I told myself I probably wouldn’t blog about New York, but I decided this would be a worthwhile story. (Not to mention the fact that I promised a certain person I’d publish this; you know who you are.) Of all the things that happened in New York City, this is possibly the funniest, and the most unlikely to happen back here in MN. Aside from Broadway shows, that is.
Image via WikipediaPicture this: Times Square, a moderately upscale Asian restaurant, and a party of five. Two mothers, three “children” (though none of us were under 14). The age spread for us “kids” was 14, 17, and 23.
I suppose I should explain the situation a little better. We went to New York with friends of ours from Minnesota. The mother was a tutor of mine for a few years back, helping me with the Kumon Reading program. My mother ended up in college classes with Alia (the 23-year-old who has now, with the new year, become a blogger)
We came in reasonably late, after seeing Grease on Broadway. Alia had just gotten back from a trip-within-a-trip spending Christmas with a friend in Connecticut, narrowly missing the Broadway show (unfortunately, I think; it was better than anything I’ve ever seen here in Minnesota). Our table received three wine lists.
Obviously our two mothers got them. However, the third one was given to me. I’m 17, four years younger than the drinking age, but I suppose it could have been an honest mistake. After all, a lot of people offer me alcoholic beverages in restaurants, and I have been mistaken for a college student many times. But Alia didn’t get one. That in itself wouldn’t be too weird, and could even be interpreted as a compliment (“You don’t look old enough to drink, miss.” That would be a compliment, no?) But the fact that I got one is very strange.
And the story gets stranger. My mother, happy-go-lucky Jew that she is (I mean that affectionately), playfully suggested that we try to trick the waitress. So I asked Alia for the wine she wanted and waited.
When the waitress returned and asked me what I wanted, I pulled my best “I do this all the time” act and ordered. She didn’t bat an eye, card me, or even give me a second look; she just took the list and went away. I tried not to laugh too much, but I guess I did, because both parents shushed me so I wouldn’t give it away.
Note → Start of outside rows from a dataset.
(* ===== verification/DList.v ===== *)
(** Intrusive lists.  The kernel threads its queues through [next]/[prev]
    fields of the queued objects.  A store of objects is seen here through two
    functions giving these fields; [dlist] states that a head and a tail pointer
    represent a list of objects, [slist] does the same for singly linked lists.
    The lemmas describe the effect of the pointer updates of the C code; each
    component instantiates them with its own object store. *)
From S2P Require Export Prelude.

(** The first element of [l], or the pointer [n] that follows it. *)
Definition hdZ (n : Z) (l : list Z) : Z := match l with [] => n | x :: _ => x end.
(** The last element of [l], or the pointer [p] that precedes it. *)
Fixpoint lastZ (p : Z) (l : list Z) : Z :=
  match l with [] => p | x :: l' => lastZ x l' end.

Fixpoint seg (nx pv : Z → Z) (p : Z) (l : list Z) (n : Z) : Prop :=
  match l with
  | [] => True
  | x :: l' => pv x = p ∧ nx x = hdZ n l' ∧ seg nx pv x l' n
  end.

Record dlist (nx pv : Z → Z) (h t : Z) (l : list Z) : Prop := mk_dlist {
  dl_seg : seg nx pv 0 l 0;
  dl_head : h = hdZ 0 l;
  dl_tail : t = lastZ 0 l;
  dl_nodup : NoDup l;
  dl_nonnull : 0 ∉ l;
}.

Fixpoint chain (nx : Z → Z) (l : list Z) (n : Z) : Prop :=
  match l with
  | [] => True
  | x :: l' => nx x = hdZ n l' ∧ chain nx l' n
  end.

Record slist (nx : Z → Z) (h : Z) (l : list Z) : Prop := mk_slist {
  sl_chain : chain nx l 0;
  sl_head : h = hdZ 0 l;
  sl_nodup : NoDup l;
  sl_nonnull : 0 ∉ l;
}.

Lemma hdZ_app n l1 l2 : hdZ n (l1 ++ l2) = hdZ (hdZ n l2) l1.
Proof. by destruct l1. Qed.
Lemma lastZ_app p l1 l2 : lastZ p (l1 ++ l2) = lastZ (lastZ p l1) l2.
Proof. revert p. induction l1 as [|x l1 IH]; intros p; [done|]. apply IH. Qed.
Lemma lastZ_elem p l : l ≠ [] → lastZ p l ∈ l.
Proof.
  revert p. induction l as [|x l IH]; intros p H; [done|]. simpl.
  destruct l as [|y l]; [by left|]. right. by apply IH.
Qed.
Lemma hdZ_elem n l : l ≠ [] → hdZ n l ∈ l.
Proof. destruct l; [done|]. by left. Qed.
Lemma lastZ_default p q l : l ≠ [] → lastZ p l = lastZ q l.
Proof. by destruct l. Qed.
I myself can’t stand alcohol of any kind. I only drink grape juice on Passover, and the one vodka shot I tried one Purim a few years back made my eyes water. Needless to say I had no intention of drinking the wine when it came.
A few minutes later, it did come, and the waitress set it down right in front of me. Throughout the rest of the meal, I behaved as though it were Alia’s drink, and she treated it as though we were, at worst, sharing. By that I mean she insisted on keeping it by my plate, fearful that the restaurant staff would get suspicious if it was moved to her setting. Honestly, I don’t think anyone would have noticed.
This isn’t exactly Abbott and Costello material, I know, but it’s amusing that, even in New York, underage people still get away with ordering alcohol.
Or maybe the waitress overheard our entire discussion and decided to just play along.